Nach den Sternen zu greifen, heißt besonders mutig zu sein und hoch hinaus zu wollen. Diesen Mut hatten Politiker über weite Abschnitte der europäischen Integration immer wieder. Heute kann man sich dessen nicht mehr immer so sicher sein. Aber was ist die Alternative? Vor allem aber muss den Bürgerinnen und Bürgern bewusst werden, dass Europa nur funktionieren kann, wenn sie es auch als ihre eigene Angelegenheit ansehen. Bei allen Fehlern oder Kritik an der Regierungspolitik: würde jemand auf den Gedanken kommen, Deutschland oder Frankreich abzuschaffen? Wieso also die EU?

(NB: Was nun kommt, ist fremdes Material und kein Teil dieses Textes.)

(** A scan of the whole vector finds the first element accepted, or none is. *)
Lemma cursor_scan {A} (ok : A -> bool) (l : list A) cursor :
  0 <= cursor <= size_of l -> size_of l < 2 ^ 31 - 1 ->
  exists r cursor', cursor_loop ok (length l) l cursor = Some (r, cursor') /\ 0 <= cursor' <= size_of l /\
    match r with
    | Some i => exists j x, 0 <= j < size_of l /\ i = Z.to_nat ((cursor + j) mod size_of l) /\
        l !! i = Some x /\ ok x = true /\ (forall j', 0 <= j' < j -> refused_at ok l (cursor + j'))
    | None => Forall (fun x => ok x = false) l
    end.
Proof.
  intros Hc Hmax. destruct (decide (l = [])) as [->|E].
  - exists None, cursor. split; [done|]. done.
  - assert (0 < size_of l) as Hpos.
    { destruct l as [|a l]; [done|]. rewrite size_of_cons. pose proof (size_of_nonneg l). lia. }
    destruct (cursor_loop_spec ok (length l) l cursor) as (r & c' & -> & Hc' & Hr);
      try done; [unfold size_of in Hpos; lia|].
    exists r, c'. do 2 (split; [done|]). destruct r as [i|]; [exact Hr|].
    apply Forall_lookup. intros i x Hl.
    destruct (Hr ((Z.of_nat i - cursor) mod size_of l)) as (y & Hl' & Hv); [by apply Z.mod_pos_bound|].
    rewrite Zplus_mod_idemp_r in Hl'. replace (cursor + (Z.of_nat i - cursor)) with (Z.of_nat i) in Hl' by lia.
    apply lookup_lt_Some in Hl as Hlt. rewrite Z.mod_small, Nat2Z.id in Hl' by (unfold size_of; lia). congruence.
Qed.

(** What holds of every element and what is before it still holds when one is
    added at the end. *)
Lemma snoc_events {E} (P : list E -> E -> Prop) (l : list E) e :
  (forall pre x post, l = pre ++ x :: post -> P pre x) -> P l e ->
  forall pre x post, l ++ [e] = pre ++ x :: post -> P pre x.
Proof.
  intros Hl He pre x post Heq. destruct (decide (length post = 0%nat)) as [Hp|Hp].
  - destruct post; [|done]. by apply app_inj_tail in Heq as [<- <-].
  - destruct (exists_last (l := post)) as (post' & y & ->); [by intros ->|].
    rewrite app_comm_cons, app_assoc in Heq. apply app_inj_tail in Heq as [Heq _]. by eapply Hl.
Qed.
(* ===== verification/TcpMessage.v ===== *)
(** * Messages and framing protocols ([zbf/tcp_message.hpp])

    A [tcp_message] is its [data] string; a [tcp_message*] that may be null is
    an [option]. The abstract class [tcp_message_protocol] is the record
    [protocol] of its virtual methods; [ProtocolLaws] states what the transport
    relies on, and is proved here for [default_msg_proto] and in [Lymsg] for
    [lymsg_protocol]. *)

From S2P Require Import Prelude.

(** ** The interface *)

Record protocol := MkProtocol {
  genHeartbeat : option bytes;
  isHeartbeat : option bytes -> bool;
  type : option bytes -> Z;
  headerSize : Z;
  bodySize : option bytes -> Z;
  MaxBodySize : Z;
}.

Definition Type_NaN : Z := 0x00.
Definition Heartbeat : Z := 0x01.

(** [tcp_message_protocol::MaxBodySize()], which no subclass overrides. *)
Definition default_MaxBodySize : Z := 1048576 * 16.

(** What the code that frames a stream needs of a protocol: the header is not
    empty, decides the body size on its own, and the sizes add up within
    [uint32_t]; the heartbeat it generates is a frame it recognises. *)
Class ProtocolLaws (p : protocol) : Prop := {
  header_pos : 0 < headerSize p;
  max_nonneg : 0 <= MaxBodySize p;
  frame_range : headerSize p + MaxBodySize p < 2 ^ 31;
  body_range : forall m, in_uint 32 (bodySize p m);
  body_of_header : forall h m, size_of h = headerSize p ->
    bodySize p (Some (h ++ m)) = bodySize p (Some h);
  heartbeat_frame : exists m, genHeartbeat p = Some m /\
    isHeartbeat p (Some m) = true /\ type p (Some m) = Heartbeat /\
    bodySize p (Some m) <= MaxBodySize p /\
    size_of m = headerSize p + bodySize p (Some m);
}.

(** ** [default_msg_proto]: header[4] | body[size] *)

Definition extract_uint32 (data : bytes) : Z :=
  if size_of data <? 4 then 0 else bswap 4 (le_val (take 4 data)).

Definition append_uint32 (data : bytes) (val : Z) : bytes :=
  data ++ le_bytes 4 (bswap 4 val).

Definition default_type (msg : option bytes) : Z :=
  match msg with
  | None => Type_NaN
  | Some data =>
      if size_of data <? 4 then Type_NaN
      else Z.shiftr (Z.land (extract_uint32 data) 0xFF000000) 24
  end.

Definition default_isHeartbeat (msg : option bytes) : bool := default_type msg =? Heartbeat.

Definition default_headerSize : Z := 4.

Definition default_bodySize (msg : option bytes) : Z :=
  match msg with
  | None => 0
  | Some data => if size_of data <? 4 then 0 else Z.land (extract_uint32 data) 0xFFFFFF
  end.

(** [genMessage(uint8_t type, const std::string& body)]. *)
Definition genMessage (typ : Z) (body : bytes) : option bytes :=
  if default_MaxBodySize <? size_of body then None
  else
    let hdr := wrap 32 (Z.lor (wrap 32 (Z.shiftl (wrap 8 typ) 24)) (size_of body)) in
    Some (append_uint32 [] hdr ++ body).

Definition default_genHeartbeat : option bytes := genMessage Heartbeat [].

Definition default_msg_proto : protocol := {|
  genHeartbeat := default_genHeartbeat;
  isHeartbeat := default_isHeartbeat;
  type := default_type;
  headerSize := default_headerSize;
  bodySize := default_bodySize;
  MaxBodySize := default_MaxBodySize;
|}.

(** ** Lemmas *)

Lemma append_uint32_be data val : append_uint32 data val = data ++ be_bytes 4 val.
Proof. unfold append_uint32. by rewrite le_bytes_bswap. Qed.

Lemma extract_uint32_be h m : size_of h = 4 -> extract_uint32 (h ++ m) = be_val h.
Proof.
  intros Hh. unfold extract_uint32. rewrite size_of_app, Hh.
  pose proof (size_of_nonneg m). rewrite (proj2 (Z.ltb_ge _ _)) by lia.
  rewrite take_prefix by lia. unfold size_of in Hh.
  replace 4%nat with (length h) by lia. apply bswap_le_val.
Qed.

Lemma extract_append val m : extract_uint32 (append_uint32 [] val ++ m) = wrap 32 val.
Proof.
  rewrite append_uint32_be, app_nil_l, extract_uint32_be by apply size_be_bytes.
  apply be_val_be_bytes.
Qed.

Lemma default_type_be h m : size_of h = 4 -> default_type (Some (h ++ m)) = be_val h / 2 ^ 24.
Proof.
  intros Hh. unfold default_type. rewrite extract_uint32_be by done.
  pose proof (size_of_nonneg m). rewrite size_of_app, (proj2 (Z.ltb_ge _ _)) by lia.
  apply (shiftr_high_field _ 24 8); [lia|lia|].
  pose proof (be_val_range h) as Hr. rewrite Hh in Hr. exact Hr.
Qed.

Lemma default_bodySize_be h m :
  size_of h = 4 -> default_bodySize (Some (h ++ m)) = be_val h mod 2 ^ 24.
Proof.
  intros Hh. unfold default_bodySize. rewrite extract_uint32_be by done.
  pose proof (size_of_nonneg m). rewrite size_of_app, (proj2 (Z.ltb_ge _ _)) by lia.
  apply (Z.land_ones _ 24). lia.
Qed.

(** The header [genMessage] writes, as a number. *)
Lemma genMessage_header typ body :
  size_of body <= default_MaxBodySize ->
  exists h, genMessage typ body = Some (h ++ body) /\ size_of h = 4 /\
    be_val h = wrap 32 (Z.lor (wrap 8 typ * 2 ^ 24) (size_of body)).
Proof.
  intros Hsz. unfold genMessage. rewrite (proj2 (Z.ltb_ge _ _)) by lia.
  eexists; split; [done|]. rewrite append_uint32_be, app_nil_l. split; [apply size_be_bytes|].
  rewrite be_val_be_bytes. change (8 * Z.of_nat 4) with 32.
  rewrite Z.shiftl_mul_pow2, (wrap_id 32 (wrap 8 typ * 2 ^ 24)) by
    (try lia; pose proof (wrap_range 8 typ ltac:(lia)) as []; unfold in_uint; lia).
  apply Z.mod_mod. lia.
Qed.

(** [genMessage] and the readers of [default_msg_proto] are inverse for
    every type and every body shorter than 16M: the frame is the 4-byte header
    followed by the body, and the header reads back as that type and size. *)
Theorem genMessage_roundtrip typ body :
  in_uint 8 typ -> size_of body < default_MaxBodySize ->
  exists msg, genMessage typ body = Some msg /\ drop 4 msg = body /\
    size_of msg = default_headerSize + size_of body /\
    default_type (Some msg) = typ /\ default_bodySize (Some msg) = size_of body.
Proof.
  intros Ht Hsz. pose proof (size_of_nonneg body).
  destruct (genMessage_header typ body) as (h & -> & Hh & Hv); [lia|].
  unfold default_MaxBodySize, in_uint in *.
  rewrite (wrap_id 8) in Hv by done.
  rewrite <- Z.shiftl_mul_pow2, lor_shiftl_add, wrap_id in Hv by (unfold in_uint; lia).
  exists (h ++ body). split; [done|]. split; [by apply drop_prefix; lia|].
  rewrite size_of_app, default_type_be, default_bodySize_be, Hv, Hh by done.
  split; [done|]. rewrite Z.div_add_l, Z.div_small, (Z.add_comm (typ * _)), Z.mod_add, Z.mod_small by lia.
  lia.
Qed.

(** The size guard of [genMessage] lets a body of exactly 16M through,
    whose size does not fit the 24-bit field: the frame announces an empty body
    and the overflowing bit is or-ed into the type, so an even type is read
    back as the next odd one (type 0 as a heartbeat). *)
Theorem genMessage_size_limit typ body :
  in_uint 8 typ -> size_of body = default_MaxBodySize ->
  exists msg, genMessage typ body = Some msg /\
    default_bodySize (Some msg) = 0 /\ default_type (Some msg) = Z.lor typ 1.
Proof.
  intros Ht Hsz. destruct (genMessage_header typ body) as (h & -> & Hh & Hv); [lia|].
  exists (h ++ body). split; [done|].
  rewrite default_bodySize_be, default_type_be by done. rewrite Hv, Hsz, (wrap_id 8) by done.
  change default_MaxBodySize with (1 * 2 ^ 24).
  rewrite <- !Z.shiftl_mul_pow2, <- Z.shiftl_lor by lia. rewrite Z.shiftl_mul_pow2 by lia.
  assert (in_uint 8 (Z.lor typ 1)) as [Hl0 Hl1] by (apply lor_range; unfold in_uint in *; lia).
  rewrite wrap_id by (unfold in_uint; lia). rewrite Z.mod_mul, Z.div_mul by lia. done.
Qed.

#[export] Instance default_laws : ProtocolLaws default_msg_proto.
Proof.
  constructor; cbn [default_msg_proto genHeartbeat isHeartbeat type headerSize bodySize MaxBodySize].
  - done.
  - done.
  - done.
  - intros [m|]; [|done]. unfold default_bodySize, extract_uint32. case_if; [done|].
    change 0xFFFFFF with (Z.ones 24). rewrite Z.land_ones by lia.
    unfold in_uint. pose proof (Z.mod_pos_bound (bswap 4 (le_val (take 4 m))) (2 ^ 24)). lia.
  - intros h m Hh. rewrite default_bodySize_be by done.
    pose proof (default_bodySize_be h [] Hh) as E. by rewrite app_nil_r in E.
  - by eexists.
Qed.

Lemma genMessage_roundtrip_witness :
  exists msg, genMessage 7 [x61; x62] = Some msg /\ drop 4 msg = [x61; x62] /\
    default_type (Some msg) = 7 /\ default_bodySize (Some msg) = 2.
Proof.
  destruct (genMessage_roundtrip 7 [x61; x62]) as (m & H1 & H2 & _ & H3 & H4).
  - split; reflexivity || discriminate.
  - reflexivity.
  - exists m. split; [exact H1|]. split; [exact H2|]. split; [exact H3 | exact H4].
Defined.

Lemma genMessage_size_limit_witness :
  exists body msg, size_of body = default_MaxBodySize /\
    genMessage 0 body = Some msg /\ default_bodySize (Some msg) = 0 /\
    default_isHeartbeat (Some msg) = true.
Proof.
  assert (size_of (replicate (Z.to_nat default_MaxBodySize) x00) = default_MaxBodySize) as Hs.
  { unfold size_of. rewrite length_replicate. unfold default_MaxBodySize. lia. }
  destruct (genMessage_size_limit 0 (replicate (Z.to_nat default_MaxBodySize) x00))
    as (m & H1 & H2 & H3).
  - split; reflexivity || discriminate.
  - exact Hs.
  - exists (replicate (Z.to_nat default_MaxBodySize) x00), m.
    split; [exact Hs|]. split; [exact H1|]. split; [exact H2|].
    unfold default_isHeartbeat. rewrite H3. reflexivity.
Defined.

Driessens gibt mit seinem Buch wichtige Anstöße, über geeignete Antworten auf diese Fragen nachzudenken. Er lässt den Leser in unterhaltsamer Form die großen Momente der Geschichte der Europäischen Union – die positiven wie auch die kritischen – hautnah miterleben und verstehen, wie die EU zu dem geworden ist, was sie heute darstellt – und warum man sie braucht. Driessens Fazit lautet, dass das “einzigartige weltgeschichtliche Experiment” wohl im Großen und Ganzen gelungen ist und weitergehen muss.

Christoph Driessen: Griff nach den Sternen – Die Geschichte der Europäischen Union, 2024,

Verlag Friedrich Pustet, Regensburg; ISBN 978-3-7917-3474-3,

288 Seiten, gebunden, 29,95 Euro; als eBook 23,99 Euro.